Медали Адриана, аукцион в Русском музее, любовь Алекса к стихам и ненависть Фиговидца к поэтам — вот всё, что я знал об искусстве как таковом.
— А что, должно помочь?
— Искусство никому ничего не должно. Вы же не говорите, что Бог нам что-то должен? К Богу обращаются с молитвой, а не с требованием исполнить долг.
— Я про Бога не очень наслышан. Это что-то, связанное с Армагеддоном?
— Нет, это что-то, связанное с гармонией. Вы сейчас разъяты на части, и одни враждуют с другими, поэтому всё так трудно.
— Не вы ли говорили, что для человека гармония невозможна?
— Разумеется. Зато возможна такая степень дисгармонии, при которой человек вообще перестаёт существовать. Бог и Искусство гармоничны; на их недоказанное милосердие мы и уповаем перед лицом хаоса.
— И что мне теперь, Сологуба читать?
Канцлер воззрился на меня почти ошарашенно.
— Это было бы очень кстати. Простите, а откуда вы о нём знаете?
Я рассказал о своем знакомстве с Алексом — и про сестру Алекса рассказал — и, подумав, поведал о предстоящей свадьбе. Я видел, что Николаю Павловичу мучительно выслушивать сплетни, и жадность, с которой он всё же слушал, напоминала отчаяние кинувшихся в пучину порока или гибельной страсти. Я был рад, что ему плохо; мне даже самому стало значительно лучше.
— Илья был мне другом, — сказал он наконец. — Я рад, что он обретёт счастье.
— Ну, до счастья ему как до луны на четвереньках.
— Для души любить важнее, чем быть любимым, — ответил Канцлер просто. — Если душа не страдает, то что же это за душа? А если счастье не выстрадано, то как мы поймем, что это счастье?
— Не вы ли говорили, что счастье не имеет значения?
Он посмотрел полусердито, полусмущённо.
— Так и есть. Но нашим душам — всё равно.

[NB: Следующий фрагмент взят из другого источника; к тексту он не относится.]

Lemma symlink_child_is_not_followed_witness :
  let os := Toy.os Ex.link_tree in
  let cfg := Ex.no_deref_L in
  let s := Toy.init in
  deref cfg = false
  /\ os_Lstat os (filepath_Join os "d" "a") (world s) = (inl Ex.link_info, 1%nat)
  /\ IsSymlink (fi_Mode Ex.link_info) = true
  /\ IsDir (fi_Mode Ex.link_info) = false
  /\ walk_child os cfg Ex.link_rec "d" 1000 (-1) (-1) (-1) "a" (true, false) s
     = bind (ChangeOwner os cfg (filepath_Join os "d" "a") (Some Ex.link_info)
               1000 (-1) (-1) (-1))
            (fun ok' => ret (ok', true))
            (mkState 1%nat (trace s ++ [E_Lstat (filepath_Join os "d" "a")
                                          (inl Ex.link_info)])
                     (DO_NOT_FOLLOW s)).
Proof.
  intros os cfg s.
  assert (H1 : deref cfg = false) by reflexivity.
  assert (H2 : os_Lstat os (filepath_Join os "d" "a") (world s)
               = (inl Ex.link_info, 1%nat)) by reflexivity.
  assert (H3 : IsSymlink (fi_Mode Ex.link_info) = true) by reflexivity.
  assert (H4 : IsDir (fi_Mode Ex.link_info) = false) by reflexivity.
  split; [exact H1|]. split; [exact H2|]. split; [exact H3|]. split; [exact H4|].
  exact (symlink_child_is_not_followed os cfg Ex.link_rec "d" 1000 (-1) (-1) (-1) "a"
           true false s Ex.link_info 1%nat H1 H2 H3 H4).
Defined.

Lemma trav_flags_are_ignored_witness :
  let os := Toy.os Ex.d_tree in
  let cfg := Ex.recursive_L in
  deref cfg = true
  /\ walk os (with_trav cfg false false) 4 "d" Ex.d_info 1000 (-1) (-1) (-1) Toy.init
     = walk os cfg 4 "d" Ex.d_info 1000 (-1) (-1) (-1) Toy.init.
Proof.
  intros os cfg.
  assert (H : deref cfg = true) by reflexivity.
  split; [exact H|].
  exact (trav_flags_are_ignored_under_dereference os cfg H false false 4 "d" Ex.d_info
           1000 (-1) (-1) (-1) Toy.init).
Defined.

Lemma main_needs_colons_witness :
  let os := Toy.os Inputs.named_file in
  let opts := Inputs.no_options in
  let args := ["root"; "f"] in
  version opts = false
  /\ rfile opts = ""
  /\ nth_error args 0 = Some "root"
  /\ nth_error args 1 = Some "f"
  /\ ((from opts = "" /\ has_colon "root" = false)
      \/ (from opts <> "" /\ has_colon (from opts) = false))
  /\ main os Inputs.passwd Toy.plain opts Inputs.HELP Inputs.VERSION 4 args Toy.init
     = (Panic (PanicString "runtime error: index out of range"), Toy.init).
Proof.
  intros os opts args.
  assert (H1 : version opts = false) by reflexivity.
  assert (H2 : rfile opts = "") by reflexivity.
  assert (H3 : nth_error args 0 = Some "root") by reflexivity.
  assert (H4 : nth_error args 1 = Some "f") by reflexivity.
  assert (H5 : (from opts = "" /\ has_colon "root" = false)
               \/ (from opts <> "" /\ has_colon (from opts) = false))
    by (left; split; reflexivity).
  split; [exact H1|]. split; [exact H2|]. split; [exact H3|]. split; [exact H4|].
  split; [exact H5|].
  exact (main_needs_colons os Inputs.passwd Toy.plain opts Inputs.HELP Inputs.VERSION
           4 args "root" "f" Toy.init H1 H2 H3 H4 H5).
Defined.

Lemma from_takes_both_ids_witness :
  let os := Toy.os Inputs.named_file in
  let opts := Inputs.from_eric_1000 in
  let s := Toy.init in
  Split_colon (from opts) = "eric" :: "1000" :: []
  /\ Atoi "1000" = (1000, None)
  /\ user_LookupId os (uint32 1000) (world s) = (inl "eric", 1%nat)
  /\ user_LookupGroupId os (uint32 1000) 1%nat = (inl "eric", 2%nat)
  /\ main_from os Inputs.passwd opts s
     = (Ret (inr (1000, 1000)),
        mkState 2%nat (trace s ++ [E_LookupId (uint32 1000) (inl "eric");
                                   E_LookupGroupId (uint32 1000) (inl "eric")])
                (DO_NOT_FOLLOW s)).
Proof.
  intros os opts s.
  assert (H1 : Split_colon (from opts) = "eric" :: "1000" :: []) by reflexivity.
  assert (H2 : Atoi "1000" = (1000, None)) by reflexivity.
  assert (H3 : user_LookupId os (uint32 1000) (world s) = (inl "eric", 1%nat))
    by reflexivity.
  assert (H4 : user_LookupGroupId os (uint32 1000) 1%nat = (inl "eric", 2%nat))
    by reflexivity.
  split; [exact H1|]. split; [exact H2|]. split; [exact H3|]. split; [exact H4|].
  exact (from_takes_both_ids_after_the_colon os Inputs.passwd opts s "eric" "1000" []
           1000 "eric" "eric" 1%nat 2%nat H1 H2 H3 H4).
Defined.

Lemma unknown_numeric_owner_witness :
  let os := Toy.os Inputs.named_file in
  let opts := Inputs.no_options in
  let a := ["4242"; "eric"] in
  let s := Toy.init in
  rfile opts = ""
  /\ nth_error a 0 = Some "4242"
  /\ nth_error a 1 = Some "eric"
  /\ Atoi "4242" = (4242, None)
  /\ user_LookupId os (uint32 4242) (world s) = (inr ENOENT, 1%nat)
  /\ main_ids os Inputs.passwd opts a "" "" s
     = or_exit (id_chain "eric" (gidToName os) (nameToGid Inputs.passwd)
                  "invalid groupame/gid %s\n" (-1))
         (fun optGid => ret (inr (-1, optGid)))
         (mkState 1%nat (trace s ++ [E_LookupId (uint32 4242) (inr ENOENT)])
                  (DO_NOT_FOLLOW s)).
Proof.
  intros os opts a s.
  assert (H1 : rfile opts = "") by reflexivity.
  assert (H2 : nth_error a 0 = Some "4242") by reflexivity.
  assert (H3 : nth_error a 1 = Some "eric") by reflexivity.
  assert (H4 : Atoi "4242" = (4242, None)) by reflexivity.
  assert (H5 : user_LookupId os (uint32 4242) (world s) = (inr ENOENT, 1%nat))
    by reflexivity.
  split; [exact H1|]. split; [exact H2|]. split; [exact H3|]. split; [exact H4|].
  split; [exact H5|].
  exact (unknown_numeric_owner_is_dropped os Inputs.passwd opts a "4242" "eric" "" ""
           4242 ENOENT 1%nat s H1 H2 H3 H4 H5).
Defined.

Lemma reference_witness :
  let os := Toy.os Inputs.named_file in
  let cfg := Toy.plain in
  let opts := Inputs.reference_ref in
  let args := ["f"] in
  let s := Toy.init in
  let r : Stat_t + Errno := inr ENOENT in
  version opts = false
  /\ rfile opts <> ""
  /\ from opts = ""
  /\ debug opts = false
  /\ nth_error args 0 = Some "f"
  /\ syscall_Stat os (rfile opts) (world s) = (r, 1%nat)
  /\ 0 <= Uid (stat_or_zero r) < 2 ^ 32
  /\ 0 <= Gid (stat_or_zero r) < 2 ^ 32
  /\ user_LookupId os (Uid (stat_or_zero r)) 1%nat = (inl "root", 2%nat)
  /\ user_LookupGroupId os (Gid (stat_or_zero r)) 2%nat = (inl "root", 3%nat)
  /\ recursive cfg && (if noderef opts then false else deref cfg)
       && negb (travDir cfg) && negb (travAll cfg) = false
  /\ main os Inputs.passwd cfg opts Inputs.HELP Inputs.VERSION 4 args s
     = bind (ChownFiles os (run_flags cfg opts 0 0) 4 "f" 0 0 (-1) (-1))
            (fun b => if negb b then ret (Exit ([], 1)) else ret Return)
            (mkState 3%nat
               (trace s ++ [E_sysStat "ref" (inr ENOENT)]
                  ++ [E_Printf "cannot stat rfile '%s'" [AStr "ref"]]
                  ++ [E_LookupId 0 (inl "root"); E_LookupGroupId 0 (inl "root")])
               (DO_NOT_FOLLOW s)).
Proof.
  intros os cfg opts args s r.
  assert (H1 : version opts = false) by reflexivity.
  assert (H2 : rfile opts <> "") by discriminate.
  assert (H3 : from opts = "") by reflexivity.
  assert (H4 : debug opts = false) by reflexivity.
  assert (H5 : nth_error args 0 = Some "f") by reflexivity.
  assert (H6 : syscall_Stat os (rfile opts) (world s) = (r, 1%nat)) by reflexivity.
  assert (H7 : 0 <= Uid (stat_or_zero r) < 2 ^ 32) by (simpl; lia).
  assert (H8 : 0 <= Gid (stat_or_zero r) < 2 ^ 32) by (simpl; lia).
  assert (H9 : user_LookupId os (Uid (stat_or_zero r)) 1%nat = (inl "root", 2%nat))
    by reflexivity.
  assert (H10 : user_LookupGroupId os (Gid (stat_or_zero r)) 2%nat = (inl "root", 3%nat))
    by reflexivity.
  assert (H11 : recursive cfg && (if noderef opts then false else deref cfg)
                  && negb (travDir cfg) && negb (travAll cfg) = false) by reflexivity.
  split; [exact H1|]. split; [exact H2|]. split; [exact H3|]. split; [exact H4|].
  split; [exact H5|]. split; [exact H6|]. split; [exact H7|]. split; [exact H8|].
  split; [exact H9|]. split; [exact H10|]. split; [exact H11|].
  exact (reference_gives_the_ids_of_the_stat_or_zero os Inputs.passwd cfg opts
           Inputs.HELP Inputs.VERSION 4 args "f" s r 1%nat "root" "root" 2%nat 3%nat
           H1 H2 H3 H4 H5 H6 H7 H8 H9 H10 H11).
Defined.

Lemma main_without_operands_witness :
  let os := Toy.os Inputs.named_file in
  let opts := Inputs.no_options in
  let args := ["f"] in
  version opts = false
  /\ (rfile opts = "" -> (List.length args < 2)%nat ->
      main os Inputs.passwd Toy.plain opts Inputs.HELP Inputs.VERSION 4 args Toy.init
      = (Ret (Exit ([("You forgot an argument! (Or two. Or more.)\nIn case you forgot how to use the program, here's how:\n\n", []);
                     ("%s\n", [AStr Inputs.HELP])], 1)), Toy.init))
  /\ (rfile opts <> "" -> args = [] ->
      main os Inputs.passwd Toy.plain opts Inputs.HELP Inputs.VERSION 4 args Toy.init
      = (Panic (PanicString "runtime error: index out of range"), Toy.init)).
Proof.
  intros os opts args.
  assert (H : version opts = false) by reflexivity.
  split; [exact H|].
  exact (main_without_operands os Inputs.passwd Toy.plain opts Inputs.HELP Inputs.VERSION
           4 args Toy.init H).
Defined.

Lemma recursion_needs_H_or_L_witness :
  let os := Toy.os Inputs.named_file in
  let cfg := Inputs.recursive_only in
  let opts := Inputs.no_options in
  recursive cfg = true
  /\ noderef opts = false
  /\ deref cfg = true
  /\ travDir cfg = false
  /\ travAll cfg = false
  /\ forall fuel args,
       emits is_parse_event
         (main os Inputs.passwd cfg opts Inputs.HELP Inputs.VERSION fuel args)
       /\ finishes (fun e => e <> Return)
            (main os Inputs.passwd cfg opts Inputs.HELP Inputs.VERSION fuel args).
Proof.
  intros os cfg opts.
  assert (H1 : recursive cfg = true) by reflexivity.
  assert (H2 : noderef opts = false) by reflexivity.
  assert (H3 : deref cfg = true) by reflexivity.
  assert (H4 : travDir cfg = false) by reflexivity.
  assert (H5 : travAll cfg = false) by reflexivity.
  split; [exact H1|]. split; [exact H2|]. split; [exact H3|]. split; [exact H4|].
  split; [exact H5|].
  exact (recursion_under_dereference_needs_H_or_L os Inputs.passwd cfg opts
           Inputs.HELP Inputs.VERSION H1 H2 H3 H4 H5).
Defined.

Lemma verbose_report_of_failed_Lchown_witness :
  let os := Toy.os Ex.foreign in
  let cfg := Ex.no_deref_verbose in
  let s := Toy.init in
  let run := ChangeOwner os cfg "f" Ex.f_info 1000 (-1) (-1) (-1) s in
  deref cfg = false
  /\ verbose cfg = true
  /\ mute cfg = false
  /\ os_Open os "f" (world s) = (inl 7, 1%nat)
  /\ syscall_Stat os "f" 1%nat = (inl Ex.f_500_7, 2%nat)
  /\ is_root Ex.f_500_7 = false
  /\ os_Lchown os "f" 1000 (-1) 2%nat = (Some EPERM, 3%nat)
  /\ fst run = Panic (PanicString "let's go out with a bang!")
  /\ exists n1 n2 n3 n4,
       trace (snd run)
       = trace s ++ [E_Open "f" (inl 7); E_sysStat "f" (inl Ex.f_500_7);
                     E_Lchown "f" 1000 (-1) (Some EPERM);
                     E_LookupId (Uid Ex.f_500_7) n1; E_LookupGroupId (Gid Ex.f_500_7) n2;
                     E_LookupId (uint32 (optUid cfg)) n3;
                     E_LookupGroupId (uint32 (optGid cfg)) n4;
                     E_Printf "neither symbolic link '%s' nor referent has been changed\n"
                       [AStr "f"]].
Proof.
  intros os cfg s run.
  assert (H1 : deref cfg = false) by reflexivity.
  assert (H2 : verbose cfg = true) by reflexivity.
  assert (H3 : mute cfg = false) by reflexivity.
  assert (H4 : os_Open os "f" (world s) = (inl 7, 1%nat)) by reflexivity.
  assert (H5 : syscall_Stat os "f" 1%nat = (inl Ex.f_500_7, 2%nat)) by reflexivity.
  assert (H6 : is_root Ex.f_500_7 = false) by reflexivity.
  assert (H7 : os_Lchown os "f" 1000 (-1) 2%nat = (Some EPERM, 3%nat)) by reflexivity.
  split; [exact H1|]. split; [exact H2|]. split; [exact H3|]. split; [exact H4|].
  split; [exact H5|]. split; [exact H6|]. split; [exact H7|].
  exact (verbose_report_of_failed_Lchown_panics os cfg "f" Ex.f_info 1000 (-1) (-1) (-1) s
           7 1%nat Ex.f_500_7 2%nat EPERM 3%nat H1 H2 H3 H4 H5 H6 H7).
Defined.

Lemma no_dereference_ignores_the_filter_witness :
  let os := Toy.os Ex.link_tree in
  let cfg := Ex.no_deref_L in
  deref cfg = false
  /\ ChownFiles os cfg 4 "d" 1000 (-1) (-1) (-1) Toy.init
     = ChownFiles os cfg 4 "d" 1000 (-1) 0 0 Toy.init.
Proof.
  intros os cfg.
  assert (H : deref cfg = false) by reflexivity.
  split; [exact H|].
  exact (no_dereference_ignores_the_filter os cfg H 4 "d" 1000 (-1) (-1) (-1) 0 0 Toy.init).
Defined.

Lemma no_dereference_changes_by_Lchown_only_witness :
  let os := Toy.os Ex.link_tree in
  let cfg := Ex.no_deref_L in
  deref cfg = false
  /\ emits is_no_deref_event (ChownFiles os cfg 4 "d" 1000 (-1) (-1) (-1)).
Proof.
  intros os cfg.
  assert (H : deref cfg = false) by reflexivity.
  split; [exact H|].
  exact (no_dereference_changes_by_Lchown_only os cfg H 4 "d" 1000 (-1) (-1) (-1)).
Defined.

— По-моему, вы сами влюблены, — брякнул я.
— Мне сорок лет.
— Илье Николаевичу это не помешало.
— Илья Николаевич живет другой жизнью.
— Да, уж на него-то варвары не наседают.
Канцлер нежданно улыбнулся: мягко, грустно, как-то так, что захотелось (на что и был расчёт) извиниться.
— Вы мне тоже не верите? И ладно. Ждите дня, когда придётся поверить собственным глазам. Как это вы сказали… Армагеддон?

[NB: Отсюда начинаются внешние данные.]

(** * flow: context collection and OAuth token lifecycle

    A shallow embedding of the parts of the [flow] command-line assistant
    that its specification makes testable promises about:

    - [flow/utils/files.py]        (module [Files])
    - [flow/context/indexer.py]    (module [Indexer])
    - [flow/context/collector.py]  (module [Collector])
    - [flow/auth.py]               (modules [Json], [Base64], [Sha256], [Auth])

    Conventions of the embedding.

    - A Python [str] is a Rocq [string]; a character is its code point,
      so the embedding covers code points below 256.  [str.lower] is the
      ASCII case mapping.
    - Python [float] time stamps ([st_mtime], [expires_at], [time.time()])
      are integer seconds ([Z]); sizes are [Z].
    - A call that may raise returns a [result]: [Return v] or [Raise e].
    - The file system is a snapshot: a tree of [node]s.  Reading a file's
      text is an observation stored with the file, so that a read error is
      an input of the model and not an assumption.
    - The functions of [auth.py] are computations over a [World]: the
      token file, the clock, the token endpoint and a trace of the
      requests made and the warnings logged.
    - The libraries [json], [base64] and [hashlib] are embedded, so that
      the model runs; [pathspec] is a parameter. *)

From Stdlib Require Import ZArith NArith List String Ascii Bool Lia.
From Stdlib Require Import Sorting.Sorted Sorting.Permutation.
From Stdlib Require Import Structures.OrderedTypeEx.
From Stdlib Require Import DecimalString DecimalFacts DecimalPos DecimalN DecimalZ.
Import ListNotations.

Local Open Scope string_scope.
Local Open Scope Z_scope.

(* ================================================================== *)
(** * Python runtime: exceptions, results, strings, lists              *)
(* ================================================================== *)

Module Py.

(** The exception classes the modelled code raises or catches.  All of
    them derive from [Exception]. *)
Inductive exn : Type :=
| PermissionError
| IsADirectoryError
| FileNotFoundError
| OSError
| UnicodeDecodeError
| UnicodeEncodeError
| JSONDecodeError
| KeyError (key : string)
| TypeError
| AttributeError
| HTTPStatusError (status_code : Z)
| RequestError
| RuntimeError.

Inductive result (A : Type) : Type :=
| Return (a : A)
| Raise (e : exn).
Arguments Return {A} a.
Arguments Raise {A} e.

Definition is_raise {A} (r : result A) : bool :=
  match r with Raise _ => true | Return _ => false end.

(** ** Characters and strings *)

Definition LF : ascii := ascii_of_N 10.
Definition CR : ascii := ascii_of_N 13.
Definition nl : string := String LF "".

Definition lower_char (c : ascii) : ascii :=
  let n := N_of_ascii c in
  if ((65 <=? n) && (n <=? 90))%N then ascii_of_N (n + 32) else c.

(** [str.lower()] *)
Fixpoint lower (s : string) : string :=
  match s with
  | EmptyString => EmptyString
  | String c t => String (lower_char c) (lower t)
  end.

(** [s in collection] for a set or list of strings *)
Definition str_in (s : string) (l : list string) : bool :=
  existsb (String.eqb s) l.

(** [sep.join(parts)] *)
Definition join (sep : string) (parts : list string) : string :=
  String.concat sep parts.

(** [not s]: the empty string is falsy *)
Definition falsy (s : string) : bool :=
  match s with EmptyString => true | _ => false end.
(** * fix_whitespace.py: a Rocq model and its properties

    The script walks a directory tree, collects the [.py] files, and
    rewrites every file in which a line is blank-with-whitespace (W293)
    or carries trailing whitespace (W291).

    Python [str] values are sequences of Unicode code points; they are
    modelled as [list N].  File-system state and the text printed by the
    script are threaded explicitly through a [world] record. *)

From Stdlib Require Import NArith String Ascii DecimalString.
From stdpp Require Import base decidable numbers list sorting gmap.

#[local] Set Warnings "-register-all".

(** ** Python strings *)

Abbreviation str := (list N).

(** A Rocq string literal read as a Python string. *)
Definition py (s : string) : str :=
  map N_of_ascii (list_ascii_of_string s).

Definition LF : N := 10%N.
Definition CR : N := 13%N.

(** [str.isspace] on one code point: the characters [str.strip] and
    [str.rstrip] remove when called without an argument. *)
Definition isspace (c : N) : bool :=
  match c with
  | 9 | 10 | 11 | 12 | 13 | 28 | 29 | 30 | 31 | 32
  | 133 | 160 | 5760 | 8232 | 8233 | 8239 | 8287 | 12288 => true
  | _ => (8192 <=? c)%N && (c <=? 8202)%N
  end%N.

(** Membership of a code point in the argument of [rstrip(chars)]. *)
Definition in_chars (chars : str) (c : N) : bool :=
  existsb (N.eqb c) chars.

— Кстати о любви. Вы до своего Армагеддона не доживёте. Кропоткина любили очень многие и очень сильно.
Теперь улыбка была откровенно надменной, пренебрежительной.
— Что сможет мне сделать это отребье?
— Вот уж не знаю, — сказал я. — Сильные чувства делают людей изобретательными.
Радостных на улицах стало больше, листьев на деревьях — меньше, солнца — вообще нисколько. На Город обрушились наводнения. В провинции бушевал грипп, росла инфляция, менты и авиаторы обезумели, словно сдавали квартальный отчет своих чёрных дел. Я шёл из аптеки.
На меня навалились сзади и ударили — насколько могу судить, сразу и по ногам, и по голове. Падая, я ещё не унывал, но через пару минут выяснилось, что судьба приготовила мне адресные побои, а не случайное ограбление. Били втроем или вчетвером, и, приглядевшись к обуви, я начал соображать.
Я не чувствовал страха, только боль. Самым гадким было ощущение, когда рот наполнился кровью. Наконец бойцы взяли паузу.
— А, — сказал я, отплевываясь и озираясь, — знакомые всё лица. Приветик.
— Поговорим, — предложили мне без вопросительной интонации.
— Ты меня удивляешь, товарищ. Или убивать, или разговаривать. По крайней мере, мне говорили именно так.
— Когда ты убивал или когда ты разговаривал? — спросил, подходя, Поганкин.
— Уже не помню.
Я оглядел их: Дядя, которую трясло от гнева и горя; довольно улыбающийся Недаш; кладбищенский функционер, забыл, как его; угрюмая рожа Злобая. На лице Поганкина читалось умеренное, почти сочувственное любопытство.
— Не хочешь соображать, — сказал Недаш.
— Хочу, но не получается.
— Нам нужна информация.
— Стволы вам нужны, а не информация.